_Exercise brief_
For the entries below, the expected answer is the line with "Definition invalid_limits (needed", the line with "new InvalidUtf8 offset needed remaining.", and every line between them, exactly as written, and nothing more.

(Dataset items)
★ ★ ★ ★ ★ ★ ★

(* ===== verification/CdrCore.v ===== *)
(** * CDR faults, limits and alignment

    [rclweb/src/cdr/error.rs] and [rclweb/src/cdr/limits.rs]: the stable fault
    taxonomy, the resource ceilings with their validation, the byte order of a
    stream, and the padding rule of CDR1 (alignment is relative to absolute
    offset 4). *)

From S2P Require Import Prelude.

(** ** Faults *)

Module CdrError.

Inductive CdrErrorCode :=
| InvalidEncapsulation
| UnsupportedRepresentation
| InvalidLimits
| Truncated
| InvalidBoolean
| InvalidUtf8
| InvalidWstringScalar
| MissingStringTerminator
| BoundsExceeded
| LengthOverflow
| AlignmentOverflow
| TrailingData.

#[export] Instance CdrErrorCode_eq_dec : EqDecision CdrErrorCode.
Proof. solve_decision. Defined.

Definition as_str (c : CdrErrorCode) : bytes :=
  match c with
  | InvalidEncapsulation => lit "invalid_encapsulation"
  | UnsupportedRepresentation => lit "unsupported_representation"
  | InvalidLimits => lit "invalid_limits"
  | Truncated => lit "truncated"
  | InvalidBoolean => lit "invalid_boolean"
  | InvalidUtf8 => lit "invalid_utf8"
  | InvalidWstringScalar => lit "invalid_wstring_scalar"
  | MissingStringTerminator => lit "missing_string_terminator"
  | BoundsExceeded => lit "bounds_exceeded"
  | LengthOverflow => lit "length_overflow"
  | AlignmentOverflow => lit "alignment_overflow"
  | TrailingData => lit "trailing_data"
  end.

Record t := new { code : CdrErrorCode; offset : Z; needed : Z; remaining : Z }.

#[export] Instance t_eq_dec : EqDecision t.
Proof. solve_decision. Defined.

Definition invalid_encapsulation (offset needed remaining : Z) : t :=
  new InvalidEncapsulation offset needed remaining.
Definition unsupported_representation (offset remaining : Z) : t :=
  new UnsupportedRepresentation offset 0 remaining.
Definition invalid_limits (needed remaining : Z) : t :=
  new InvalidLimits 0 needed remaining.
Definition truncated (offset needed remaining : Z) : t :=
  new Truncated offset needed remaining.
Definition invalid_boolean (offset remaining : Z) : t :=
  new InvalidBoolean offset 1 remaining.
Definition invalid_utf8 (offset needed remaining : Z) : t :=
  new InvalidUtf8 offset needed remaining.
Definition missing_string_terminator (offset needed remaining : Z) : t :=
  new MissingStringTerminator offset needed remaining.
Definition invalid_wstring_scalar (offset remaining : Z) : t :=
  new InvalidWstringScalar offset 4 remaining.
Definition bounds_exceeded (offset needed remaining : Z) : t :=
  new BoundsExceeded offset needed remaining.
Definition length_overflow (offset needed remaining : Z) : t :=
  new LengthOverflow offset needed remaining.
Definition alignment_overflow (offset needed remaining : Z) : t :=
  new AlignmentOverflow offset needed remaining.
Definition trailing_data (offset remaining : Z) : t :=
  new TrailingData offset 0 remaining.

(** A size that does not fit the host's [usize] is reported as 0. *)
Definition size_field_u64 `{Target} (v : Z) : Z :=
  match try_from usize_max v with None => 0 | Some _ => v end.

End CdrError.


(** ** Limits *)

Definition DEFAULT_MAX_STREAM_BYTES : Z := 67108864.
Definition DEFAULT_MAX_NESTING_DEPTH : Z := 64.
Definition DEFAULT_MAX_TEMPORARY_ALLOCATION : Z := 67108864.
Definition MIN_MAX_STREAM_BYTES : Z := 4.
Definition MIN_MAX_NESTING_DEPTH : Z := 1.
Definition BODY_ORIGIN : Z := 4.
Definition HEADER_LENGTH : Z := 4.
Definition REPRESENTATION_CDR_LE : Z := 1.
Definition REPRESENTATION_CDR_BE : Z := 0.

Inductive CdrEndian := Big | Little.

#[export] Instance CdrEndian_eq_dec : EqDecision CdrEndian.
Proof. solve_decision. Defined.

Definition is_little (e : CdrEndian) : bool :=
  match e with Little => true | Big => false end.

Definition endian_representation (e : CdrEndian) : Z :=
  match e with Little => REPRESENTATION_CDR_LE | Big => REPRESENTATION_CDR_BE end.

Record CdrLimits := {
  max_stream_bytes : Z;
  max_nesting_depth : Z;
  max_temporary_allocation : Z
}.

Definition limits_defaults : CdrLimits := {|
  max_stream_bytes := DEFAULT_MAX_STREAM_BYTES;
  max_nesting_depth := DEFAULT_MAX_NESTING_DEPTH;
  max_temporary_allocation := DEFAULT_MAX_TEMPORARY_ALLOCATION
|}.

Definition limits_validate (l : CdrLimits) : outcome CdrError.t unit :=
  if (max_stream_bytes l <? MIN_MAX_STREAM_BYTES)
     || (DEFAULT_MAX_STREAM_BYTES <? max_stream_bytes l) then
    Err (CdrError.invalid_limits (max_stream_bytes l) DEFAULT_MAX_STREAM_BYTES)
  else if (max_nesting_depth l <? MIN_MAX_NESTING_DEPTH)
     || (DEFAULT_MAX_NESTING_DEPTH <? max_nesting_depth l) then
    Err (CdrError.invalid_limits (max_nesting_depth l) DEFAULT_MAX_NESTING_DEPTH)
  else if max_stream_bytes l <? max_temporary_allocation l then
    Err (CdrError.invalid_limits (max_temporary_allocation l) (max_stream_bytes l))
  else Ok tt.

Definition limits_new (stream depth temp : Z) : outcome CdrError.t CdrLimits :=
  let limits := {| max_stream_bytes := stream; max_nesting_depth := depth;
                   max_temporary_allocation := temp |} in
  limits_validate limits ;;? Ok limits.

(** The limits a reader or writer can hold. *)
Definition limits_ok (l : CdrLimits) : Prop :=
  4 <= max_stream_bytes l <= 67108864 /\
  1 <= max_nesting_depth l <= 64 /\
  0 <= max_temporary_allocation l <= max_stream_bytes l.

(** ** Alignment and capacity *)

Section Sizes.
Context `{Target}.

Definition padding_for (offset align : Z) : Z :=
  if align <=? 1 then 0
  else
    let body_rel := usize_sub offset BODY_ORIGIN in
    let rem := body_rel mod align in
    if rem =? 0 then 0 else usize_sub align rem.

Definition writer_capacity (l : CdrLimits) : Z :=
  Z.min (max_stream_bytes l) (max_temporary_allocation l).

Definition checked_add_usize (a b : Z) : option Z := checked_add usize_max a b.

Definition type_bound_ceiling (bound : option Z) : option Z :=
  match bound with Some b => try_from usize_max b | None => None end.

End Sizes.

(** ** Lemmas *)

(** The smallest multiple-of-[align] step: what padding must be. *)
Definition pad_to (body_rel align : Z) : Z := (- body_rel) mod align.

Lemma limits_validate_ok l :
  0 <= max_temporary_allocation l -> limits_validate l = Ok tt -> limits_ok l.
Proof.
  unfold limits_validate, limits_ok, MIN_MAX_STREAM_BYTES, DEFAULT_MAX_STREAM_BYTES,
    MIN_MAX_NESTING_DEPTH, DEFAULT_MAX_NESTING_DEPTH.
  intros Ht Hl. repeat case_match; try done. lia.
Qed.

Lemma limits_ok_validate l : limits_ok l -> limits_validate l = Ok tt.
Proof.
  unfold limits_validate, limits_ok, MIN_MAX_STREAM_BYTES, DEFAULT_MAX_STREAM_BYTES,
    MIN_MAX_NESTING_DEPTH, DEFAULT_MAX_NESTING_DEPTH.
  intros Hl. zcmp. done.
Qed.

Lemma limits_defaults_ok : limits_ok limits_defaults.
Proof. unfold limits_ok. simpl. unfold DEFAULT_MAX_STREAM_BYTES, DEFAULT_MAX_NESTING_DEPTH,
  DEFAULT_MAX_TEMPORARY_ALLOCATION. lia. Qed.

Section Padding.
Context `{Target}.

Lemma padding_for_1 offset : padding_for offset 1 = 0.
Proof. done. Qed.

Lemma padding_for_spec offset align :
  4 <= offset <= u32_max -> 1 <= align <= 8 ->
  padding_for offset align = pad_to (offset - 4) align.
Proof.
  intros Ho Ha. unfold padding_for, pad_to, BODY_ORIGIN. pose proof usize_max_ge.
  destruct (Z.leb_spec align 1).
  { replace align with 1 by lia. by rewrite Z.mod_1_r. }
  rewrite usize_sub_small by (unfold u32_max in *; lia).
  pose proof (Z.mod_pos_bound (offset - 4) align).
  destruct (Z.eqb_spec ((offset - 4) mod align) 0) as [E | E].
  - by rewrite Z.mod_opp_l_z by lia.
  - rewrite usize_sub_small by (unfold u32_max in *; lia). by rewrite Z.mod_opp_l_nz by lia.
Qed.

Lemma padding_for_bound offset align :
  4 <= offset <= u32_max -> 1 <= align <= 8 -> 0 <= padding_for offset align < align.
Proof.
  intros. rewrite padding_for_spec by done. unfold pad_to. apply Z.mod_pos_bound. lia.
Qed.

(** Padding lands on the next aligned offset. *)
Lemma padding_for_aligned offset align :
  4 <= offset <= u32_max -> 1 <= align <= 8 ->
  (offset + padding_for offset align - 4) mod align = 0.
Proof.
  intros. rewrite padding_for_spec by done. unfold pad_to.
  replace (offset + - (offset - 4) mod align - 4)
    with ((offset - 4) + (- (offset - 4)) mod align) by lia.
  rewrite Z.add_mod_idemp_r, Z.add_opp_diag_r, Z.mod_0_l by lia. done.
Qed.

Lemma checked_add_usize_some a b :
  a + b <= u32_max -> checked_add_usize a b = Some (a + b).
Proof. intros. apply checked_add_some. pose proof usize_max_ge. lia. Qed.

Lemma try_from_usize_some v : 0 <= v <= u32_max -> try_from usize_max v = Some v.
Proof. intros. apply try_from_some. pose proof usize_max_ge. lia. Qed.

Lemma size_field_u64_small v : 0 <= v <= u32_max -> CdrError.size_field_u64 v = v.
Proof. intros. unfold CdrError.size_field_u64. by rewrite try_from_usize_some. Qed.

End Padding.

★ ★ ★ ★ ★ ★ ★

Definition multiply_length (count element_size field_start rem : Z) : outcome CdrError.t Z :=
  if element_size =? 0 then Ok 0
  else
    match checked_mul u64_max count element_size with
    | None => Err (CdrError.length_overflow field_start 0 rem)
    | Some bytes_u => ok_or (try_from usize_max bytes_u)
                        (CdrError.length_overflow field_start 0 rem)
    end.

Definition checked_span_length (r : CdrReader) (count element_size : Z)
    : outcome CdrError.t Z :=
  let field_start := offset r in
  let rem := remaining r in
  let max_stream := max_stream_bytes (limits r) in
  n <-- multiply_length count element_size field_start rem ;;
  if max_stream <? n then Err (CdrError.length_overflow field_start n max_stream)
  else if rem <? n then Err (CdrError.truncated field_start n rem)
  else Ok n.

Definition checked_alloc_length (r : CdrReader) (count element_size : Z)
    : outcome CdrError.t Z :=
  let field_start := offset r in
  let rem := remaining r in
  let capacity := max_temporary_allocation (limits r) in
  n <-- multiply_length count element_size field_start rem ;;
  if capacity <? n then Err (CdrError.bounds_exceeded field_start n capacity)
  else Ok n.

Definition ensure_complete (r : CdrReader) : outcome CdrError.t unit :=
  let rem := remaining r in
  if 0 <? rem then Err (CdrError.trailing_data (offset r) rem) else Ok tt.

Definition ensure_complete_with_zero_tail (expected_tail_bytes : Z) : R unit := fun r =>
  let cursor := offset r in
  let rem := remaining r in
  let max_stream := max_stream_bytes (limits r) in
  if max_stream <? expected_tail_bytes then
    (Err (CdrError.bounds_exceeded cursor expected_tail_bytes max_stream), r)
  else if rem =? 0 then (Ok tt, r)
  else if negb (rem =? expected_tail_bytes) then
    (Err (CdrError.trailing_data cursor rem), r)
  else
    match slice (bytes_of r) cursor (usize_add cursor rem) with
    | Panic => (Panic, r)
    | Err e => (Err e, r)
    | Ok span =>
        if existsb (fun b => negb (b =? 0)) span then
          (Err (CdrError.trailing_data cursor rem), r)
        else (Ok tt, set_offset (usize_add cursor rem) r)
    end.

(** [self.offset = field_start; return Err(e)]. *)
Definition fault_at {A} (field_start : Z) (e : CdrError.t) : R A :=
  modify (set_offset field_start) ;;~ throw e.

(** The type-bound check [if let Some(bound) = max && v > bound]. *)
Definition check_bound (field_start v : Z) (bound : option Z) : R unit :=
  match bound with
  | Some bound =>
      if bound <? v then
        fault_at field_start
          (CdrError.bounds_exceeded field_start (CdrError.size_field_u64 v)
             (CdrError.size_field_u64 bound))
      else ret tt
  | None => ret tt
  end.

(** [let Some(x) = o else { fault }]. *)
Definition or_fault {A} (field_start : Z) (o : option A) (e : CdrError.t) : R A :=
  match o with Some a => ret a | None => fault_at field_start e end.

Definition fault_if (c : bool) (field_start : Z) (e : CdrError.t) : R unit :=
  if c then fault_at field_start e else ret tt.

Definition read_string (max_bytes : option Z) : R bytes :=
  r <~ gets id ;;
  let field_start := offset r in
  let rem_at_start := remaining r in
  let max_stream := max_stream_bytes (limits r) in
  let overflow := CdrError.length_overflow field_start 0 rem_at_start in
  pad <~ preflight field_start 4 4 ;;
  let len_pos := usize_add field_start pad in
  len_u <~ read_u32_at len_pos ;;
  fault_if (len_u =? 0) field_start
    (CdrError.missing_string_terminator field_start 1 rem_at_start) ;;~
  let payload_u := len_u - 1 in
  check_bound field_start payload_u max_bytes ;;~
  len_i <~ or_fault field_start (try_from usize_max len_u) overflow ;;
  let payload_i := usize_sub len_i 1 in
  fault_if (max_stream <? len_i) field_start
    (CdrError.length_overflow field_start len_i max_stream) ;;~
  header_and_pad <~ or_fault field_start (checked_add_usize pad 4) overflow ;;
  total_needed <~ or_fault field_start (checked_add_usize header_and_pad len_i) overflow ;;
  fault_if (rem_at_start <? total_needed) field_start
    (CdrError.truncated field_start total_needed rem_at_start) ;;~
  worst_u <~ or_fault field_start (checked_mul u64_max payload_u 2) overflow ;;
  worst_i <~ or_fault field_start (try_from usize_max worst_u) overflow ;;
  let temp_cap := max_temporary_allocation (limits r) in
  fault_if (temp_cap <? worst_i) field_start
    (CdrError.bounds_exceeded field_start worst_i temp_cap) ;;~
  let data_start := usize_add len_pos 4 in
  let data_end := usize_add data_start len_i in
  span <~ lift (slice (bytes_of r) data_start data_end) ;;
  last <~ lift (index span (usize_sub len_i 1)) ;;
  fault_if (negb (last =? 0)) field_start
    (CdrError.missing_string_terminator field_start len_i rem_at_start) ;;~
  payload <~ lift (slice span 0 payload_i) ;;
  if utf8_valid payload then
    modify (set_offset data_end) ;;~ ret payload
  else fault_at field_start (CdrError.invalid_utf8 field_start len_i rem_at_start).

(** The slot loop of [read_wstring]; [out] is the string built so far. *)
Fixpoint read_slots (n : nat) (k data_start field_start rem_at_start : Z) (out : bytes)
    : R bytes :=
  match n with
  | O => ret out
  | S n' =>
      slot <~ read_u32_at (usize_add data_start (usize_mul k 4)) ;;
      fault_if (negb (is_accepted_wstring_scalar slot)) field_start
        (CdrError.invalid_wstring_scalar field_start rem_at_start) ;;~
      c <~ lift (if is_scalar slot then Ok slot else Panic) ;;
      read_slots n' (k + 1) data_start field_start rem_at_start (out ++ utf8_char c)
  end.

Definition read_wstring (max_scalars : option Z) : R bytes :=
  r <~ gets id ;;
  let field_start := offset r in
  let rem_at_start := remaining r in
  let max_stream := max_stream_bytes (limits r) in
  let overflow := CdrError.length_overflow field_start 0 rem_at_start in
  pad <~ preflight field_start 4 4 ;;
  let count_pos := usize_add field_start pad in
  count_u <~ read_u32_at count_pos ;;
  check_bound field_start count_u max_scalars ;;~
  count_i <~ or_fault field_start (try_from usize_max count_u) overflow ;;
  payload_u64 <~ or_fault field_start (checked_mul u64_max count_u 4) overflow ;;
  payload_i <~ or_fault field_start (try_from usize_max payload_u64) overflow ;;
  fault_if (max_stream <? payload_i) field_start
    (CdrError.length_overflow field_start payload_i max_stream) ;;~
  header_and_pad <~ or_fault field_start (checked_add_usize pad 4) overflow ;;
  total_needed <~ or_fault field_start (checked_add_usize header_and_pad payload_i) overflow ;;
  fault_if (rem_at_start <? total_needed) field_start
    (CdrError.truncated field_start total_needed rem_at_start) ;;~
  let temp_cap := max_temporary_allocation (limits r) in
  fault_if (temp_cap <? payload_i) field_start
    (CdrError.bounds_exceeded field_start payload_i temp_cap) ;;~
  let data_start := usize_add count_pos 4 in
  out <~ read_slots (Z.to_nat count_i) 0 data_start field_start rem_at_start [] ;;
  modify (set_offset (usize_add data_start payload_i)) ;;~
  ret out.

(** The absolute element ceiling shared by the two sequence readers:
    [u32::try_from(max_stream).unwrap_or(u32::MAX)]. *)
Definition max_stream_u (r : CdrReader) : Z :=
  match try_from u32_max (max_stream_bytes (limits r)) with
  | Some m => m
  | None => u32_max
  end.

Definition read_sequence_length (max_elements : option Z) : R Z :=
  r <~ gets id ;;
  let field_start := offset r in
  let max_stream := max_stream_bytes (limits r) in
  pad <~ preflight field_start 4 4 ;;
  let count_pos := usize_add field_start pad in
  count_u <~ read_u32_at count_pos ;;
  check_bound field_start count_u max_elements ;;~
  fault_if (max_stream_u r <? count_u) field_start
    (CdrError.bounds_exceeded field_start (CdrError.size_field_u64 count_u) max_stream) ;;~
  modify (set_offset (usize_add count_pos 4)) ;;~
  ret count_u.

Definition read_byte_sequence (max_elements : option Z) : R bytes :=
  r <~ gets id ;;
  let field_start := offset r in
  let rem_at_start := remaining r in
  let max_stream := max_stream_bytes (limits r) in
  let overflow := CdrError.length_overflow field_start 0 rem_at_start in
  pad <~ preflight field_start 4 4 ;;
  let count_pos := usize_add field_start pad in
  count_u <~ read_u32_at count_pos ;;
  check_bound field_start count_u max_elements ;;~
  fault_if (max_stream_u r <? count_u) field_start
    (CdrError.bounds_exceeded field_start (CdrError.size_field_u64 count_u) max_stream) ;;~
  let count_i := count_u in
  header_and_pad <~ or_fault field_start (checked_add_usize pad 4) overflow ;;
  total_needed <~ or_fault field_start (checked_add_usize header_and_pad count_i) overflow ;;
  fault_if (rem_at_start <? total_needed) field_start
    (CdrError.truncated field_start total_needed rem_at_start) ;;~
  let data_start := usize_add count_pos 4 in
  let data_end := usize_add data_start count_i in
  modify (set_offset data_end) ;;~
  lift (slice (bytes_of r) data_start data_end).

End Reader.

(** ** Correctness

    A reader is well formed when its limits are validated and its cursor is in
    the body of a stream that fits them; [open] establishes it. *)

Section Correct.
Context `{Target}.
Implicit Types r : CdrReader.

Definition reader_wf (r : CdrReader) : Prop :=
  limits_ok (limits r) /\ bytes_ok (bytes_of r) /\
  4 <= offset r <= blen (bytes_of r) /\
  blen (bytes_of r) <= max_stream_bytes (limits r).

★ ★ ★ ★ ★ ★ ★

_Expected answer_
Definition invalid_limits (needed remaining : Z) : t :=
  new InvalidLimits 0 needed remaining.
Definition truncated (offset needed remaining : Z) : t :=
  new Truncated offset needed remaining.
Definition invalid_boolean (offset remaining : Z) : t :=
  new InvalidBoolean offset 1 remaining.
Definition invalid_utf8 (offset needed remaining : Z) : t :=
  new InvalidUtf8 offset needed remaining.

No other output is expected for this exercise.